Sarah Hunt / Tłaliłila’ogwa

Sarah Hunt  / Tłaliłila’ogwa
Position
Associate Professor & Canada Research Chair, Indigenous Political EcologyEnvironmental Studies
Contact
Office: DTB A133sarah@uvic.ca250-472-5828
Credentials

PhD (Geography) 2014, Simon Fraser University

Area of expertise

Indigenous political ecologies, Indigenous methodologies and methods, coastal ontologies and epistemologies, legal geographies of settler colonialism, Indigenous gender and sexuality, unsettling and decolonizing relations.

Sarah’s research and teaching center on the political relationalities of coastal peoples; Indigenous justice and self-determination; and Indigenous, decolonial and community-based approaches to research. As an activist-scholar with a long history of collaborating with Indigenous communities, particularly youth, women and 2SQ people, Sarah is committed to centering diverse knowledges that do not fit neatly into disciplinary frames. In this sense her work in Indigenous political ecology is un-disciplined rather than being inter- or trans-disciplinary.

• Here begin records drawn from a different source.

(* ===== verification/Shash.v ===== *)
(** * Synchronous hashes

    Models the calls of [crypto/shash.c] and [include/crypto/hash.h] that a user of a hash
    makes: the table of operations of an algorithm, the defaults that registration fills in,
    and the dispatch that copies through an aligned buffer when an address does not have the
    alignment the algorithm asks for.  A buffer of the caller is an address and its bytes; an
    operation returns its error code with the new context. *)

From S2P Require Import Prelude Words Hash Strings.
#[local] Open Scope Z_scope.
#[local] Open Scope kernel_scope.

(** [PAGE_SIZE / 8]. *)
Definition shash_limit : Z := 4096 / 8.

(** A buffer at an address. *)
Record buf := Buf { addr : Z; bytes : list Z }.

Section Shash.
Context {S : Type}.

(** The operations that may be missing are those that registration fills in.  [export] and
    [import] copy the context. *)
Record shash_alg := ShashAlg {
  init : S → option (Z * S);
  update : S → list Z → Z → option (Z * S);
  final : S → option (Z * S * list Z);
  finup : option (S → buf → Z → Z → option (Z * S * list Z));
  digest : option (S → buf → Z → Z → option (Z * S * list Z));
  export : option (S → option (Z * S));
  import : option (S → S → option (Z * S));
  descsize : Z; digestsize : Z; statesize : Z; blocksize : Z; alignmask : Z }.

Section Calls.
Context (alg : shash_alg).

Definition unaligned (a : Z) : bool := ctrue (Z.land a (alignmask alg)).

Definition crypto_shash_init (desc : S) : option (Z * S) := init alg desc.

(** The start of the data goes through a buffer of its own, up to the next aligned address. *)
Definition shash_update_unaligned (desc : S) (data : buf) (len : Z) : option (Z * S) :=
  let unaligned_len := alignmask alg + 1 - Z.land (addr data) (alignmask alg) in
  let unaligned_len := if unaligned_len >? len then len else unaligned_len in
  b ← memcpy (replicate (Z.to_nat unaligned_len) 0) 0 (bytes data) 0 unaligned_len;
  '(err, desc) ← update alg desc b unaligned_len;
  if ctrue err then Some (err, desc) else
  update alg desc (drop (Z.to_nat unaligned_len) (bytes data)) (len - unaligned_len).

Definition crypto_shash_update (desc : S) (data : buf) (len : Z) : option (Z * S) :=
  if unaligned (addr data) then shash_update_unaligned desc data len else update alg desc (bytes data) len.

(** [out] is the address of the result; the bytes written there are returned. *)
Definition shash_final_unaligned (desc : S) : option (Z * S * list Z) :=
  '(err, desc, b) ← final alg desc;
  if ctrue err then Some (err, desc, []) else
  out ← memcpy (replicate (Z.to_nat (digestsize alg)) 0) 0 b 0 (digestsize alg); Some (err, desc, out).

Definition crypto_shash_final (desc : S) (out : Z) : option (Z * S * list Z) :=
  if unaligned out then shash_final_unaligned desc else final alg desc.

Definition shash_finup_unaligned (desc : S) (data : buf) (len out : Z) : option (Z * S * list Z) :=
  '(err, desc) ← crypto_shash_update desc data len;
  if ctrue err then Some (err, desc, []) else crypto_shash_final desc out.

Definition crypto_shash_finup (desc : S) (data : buf) (len out : Z) : option (Z * S * list Z) :=
  if unaligned (Z.lor (addr data) out) then shash_finup_unaligned desc data len out
  else f ← finup alg; f desc data len out.

Definition shash_digest_unaligned (desc : S) (data : buf) (len out : Z) : option (Z * S * list Z) :=
  '(err, desc) ← crypto_shash_init desc;
  if ctrue err then Some (err, desc, []) else crypto_shash_finup desc data len out.

Definition crypto_shash_digest (desc : S) (data : buf) (len out : Z) : option (Z * S * list Z) :=
  if unaligned (Z.lor (addr data) out) then shash_digest_unaligned desc data len out
  else f ← digest alg; f desc data len out.

Definition crypto_shash_export (desc : S) : option (Z * S) := f ← export alg; f desc.
Definition crypto_shash_import (desc from : S) : option (Z * S) := f ← import alg; f desc from.
End Calls.

Definition shash_default_export (desc : S) : option (Z * S) := Some (0, desc).
Definition shash_default_import (desc from : S) : option (Z * S) := Some (0, from).

(** The default for an operation that is missing. *)
Definition or_default {A} (f : option A) (d : A) : option A := match f with Some f => Some f | None => Some d end.

Definition with_finup (alg : shash_alg) f : shash_alg :=
  ShashAlg (init alg) (update alg) (final alg) f (digest alg) (export alg) (import alg)
    (descsize alg) (digestsize alg) (statesize alg) (blocksize alg) (alignmask alg).
Definition with_digest (alg : shash_alg) f : shash_alg :=
  ShashAlg (init alg) (update alg) (final alg) (finup alg) f (export alg) (import alg)
    (descsize alg) (digestsize alg) (statesize alg) (blocksize alg) (alignmask alg).
Definition with_export (alg : shash_alg) e i ss : shash_alg :=
  ShashAlg (init alg) (update alg) (final alg) (finup alg) (digest alg) e i
    (descsize alg) (digestsize alg) ss (blocksize alg) (alignmask alg).

(** The error code and the algorithm as registered. *)
Definition shash_prepare_alg (alg : shash_alg) : Z * shash_alg :=
  if (digestsize alg >? shash_limit) || (descsize alg >? shash_limit) || (statesize alg >? shash_limit) then (- EINVAL, alg) else
  let alg := with_finup alg (or_default (finup alg) (shash_finup_unaligned alg)) in
  let alg := with_digest alg (or_default (digest alg) (shash_digest_unaligned alg)) in
  let alg := match export alg with
             | None => with_export alg (Some shash_default_export) (Some shash_default_import) (descsize alg)
             | Some _ => alg
             end in
  (0, alg).
End Shash.
Arguments shash_alg : clear implicits.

Sarah is Kwakwaka’wakw – Kwagu’ł through her paternal grandfather Chief Henry Hunt, and Dzawada’enuxw through her grandmother Helen Hunt (Nelson) – and is also Ukrainian and English through her maternal grandparents. She has spent most of her life as a guest in Lekwungen territories. Prior to joining UVic, Sarah was an Assistant Professor at UBC for five years in the Institute for Critical Indigenous Studies and Department of Geography.

Building on more than two decades of work on justice, violence, gender, health, and self-determination, Sarah’s current SSHRC-funded research seeks to create new understandings of justice across the nested scales of lands/waters, homes and bodies via engagement of coastal peoples’ embodied knowledge and land-based cultural practice. Indigenous scholars, activists and communities have advanced a deep interrelation between the governance of Indigenous lands and bodies, calling for research into questions of justice that pushes beyond colonial framings to account for these interconnected scales of life. Collaboratively, Sarah is working on a number of initiatives seeking to advance the restoration of Indigenous peoples’ jurisdiction over their lands and lives, with particular focus on the upholding the authority of coastal women.

Sarah has published upwards of 40 journal articles, reports, and book chapters. Her writing has been published in journals such as Geography CompassAtlantis, The Professional Geographer, and Cultural Geographies, and recently authored or co-authored reports include Access to Justice for Indigenous Adult Victims of Sexual Assault (with Patricia Barkaskas), An Introduction to the Health of Two-Spirit People, and Indigenous Communities and Family Violence: Changing the Conversation (with Cindy Holmes). Her writing can be found in anthologies such as Indigenous Research: Theories, Practices and Relationships; Keetsahnak: Our Missing and Murdered Indigenous Sisters; Determinants of Indigenous Peoples’ Health in Canada, and; The Winter We Danced: Voices from the Past, the Future, and the Idle No More Movement. Sarah is currently on the editorial board of BC Studies and the advisory board of Gateways: International journal of community research and engagement.

In 2014, Sarah was awarded a Governor General’s Gold Medal for her doctoral dissertation and was the 2017 recipient of the Glenda Laws Award for Social Justice from the American Association of Geographers in recognition of her social justice contributions.